Task description: Print the records below word for word, beginning with the first line and ending once the line containing "EmptyString, _ => Some s" is printed.

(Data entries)
......

(* ===== verification/Text.v ===== *)
(** The [str] operations of the Rust standard library that the parsers use, on
    byte strings. The files of /proc and /sys that Nemor parses are ASCII, so
    white space is ASCII white space and a [char] is a byte. *)

From Stdlib Require Export Ascii.
From Stdlib Require Import Floats.SpecFloat.
From S2P Require Import Prelude F64.

(** ** Characters *)

Definition is_ws (c : ascii) : bool :=
  let n := nat_of_ascii c in ((9 <=? n) && (n <=? 13) || (n =? 32))%nat.
Definition digit_val (c : ascii) : option Z :=
  let n := Z.of_nat (nat_of_ascii c) in
  if (48 <=? n) && (n <=? 57) then Some (n - 48) else None.
Definition hex_val (c : ascii) : option Z :=
  let n := Z.of_nat (nat_of_ascii c) in
  if (48 <=? n) && (n <=? 57) then Some (n - 48)
  else if (97 <=? n) && (n <=? 102) then Some (n - 87)
  else if (65 <=? n) && (n <=? 70) then Some (n - 55)
  else None.
Definition is_digit (c : ascii) : bool := is_some (digit_val c).
Definition is_ascii_lowercase (c : ascii) : bool :=
  let n := nat_of_ascii c in ((97 <=? n) && (n <=? 122))%nat.
Definition is_ascii_uppercase (c : ascii) : bool :=
  let n := nat_of_ascii c in ((65 <=? n) && (n <=? 90))%nat.
Definition is_ascii_alphanumeric (c : ascii) : bool :=
  is_digit c || is_ascii_lowercase c || is_ascii_uppercase c.

(** [str::bytes().all(p)] *)
Fixpoint str_all (p : ascii -> bool) (s : string) : bool :=
  match s with
  | EmptyString => true
  | String c s' => p c && str_all p s'
  end.
(** [str::contains(c)] for a character *)
Definition str_contains_char (c : ascii) (s : string) : bool :=
  negb (str_all (fun x => negb (Ascii.eqb c x)) s).

Arguments str_contains_char c%_char_scope s%_string_scope.

(** ** Prefixes, suffixes, splitting *)

Fixpoint strip_prefix (p s : string) : option string :=
  match p, s with
  | EmptyString, _ => Some s
  | String c p', String d s' => if Ascii.eqb c d then strip_prefix p' s' else None
  | String _ _, EmptyString => None
  end.
Definition starts_with (p s : string) : bool := is_some (strip_prefix p s).

Fixpoint strip_suffix (x s : string) : option string :=
  if String.eqb s x then Some EmptyString
  else match s with
       | EmptyString => None
       | String c s' => match strip_suffix x s' with
                        | Some r => Some (String c r)
                        | None => None
                        end
       end.
Definition ends_with (x s : string) : bool := is_some (strip_suffix x s).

......

Finished task:
(* ===== verification/Text.v ===== *)
(** The [str] operations of the Rust standard library that the parsers use, on
    byte strings. The files of /proc and /sys that Nemor parses are ASCII, so
    white space is ASCII white space and a [char] is a byte. *)

From Stdlib Require Export Ascii.
From Stdlib Require Import Floats.SpecFloat.
From S2P Require Import Prelude F64.

(** ** Characters *)

Definition is_ws (c : ascii) : bool :=
  let n := nat_of_ascii c in ((9 <=? n) && (n <=? 13) || (n =? 32))%nat.
Definition digit_val (c : ascii) : option Z :=
  let n := Z.of_nat (nat_of_ascii c) in
  if (48 <=? n) && (n <=? 57) then Some (n - 48) else None.
Definition hex_val (c : ascii) : option Z :=
  let n := Z.of_nat (nat_of_ascii c) in
  if (48 <=? n) && (n <=? 57) then Some (n - 48)
  else if (97 <=? n) && (n <=? 102) then Some (n - 87)
  else if (65 <=? n) && (n <=? 70) then Some (n - 55)
  else None.
Definition is_digit (c : ascii) : bool := is_some (digit_val c).
Definition is_ascii_lowercase (c : ascii) : bool :=
  let n := nat_of_ascii c in ((97 <=? n) && (n <=? 122))%nat.
Definition is_ascii_uppercase (c : ascii) : bool :=
  let n := nat_of_ascii c in ((65 <=? n) && (n <=? 90))%nat.
Definition is_ascii_alphanumeric (c : ascii) : bool :=
  is_digit c || is_ascii_lowercase c || is_ascii_uppercase c.

(** [str::bytes().all(p)] *)
Fixpoint str_all (p : ascii -> bool) (s : string) : bool :=
  match s with
  | EmptyString => true
  | String c s' => p c && str_all p s'
  end.
(** [str::contains(c)] for a character *)
Definition str_contains_char (c : ascii) (s : string) : bool :=
  negb (str_all (fun x => negb (Ascii.eqb c x)) s).

Arguments str_contains_char c%_char_scope s%_string_scope.

(** ** Prefixes, suffixes, splitting *)

Fixpoint strip_prefix (p s : string) : option string :=
  match p, s with
  | EmptyString, _ => Some s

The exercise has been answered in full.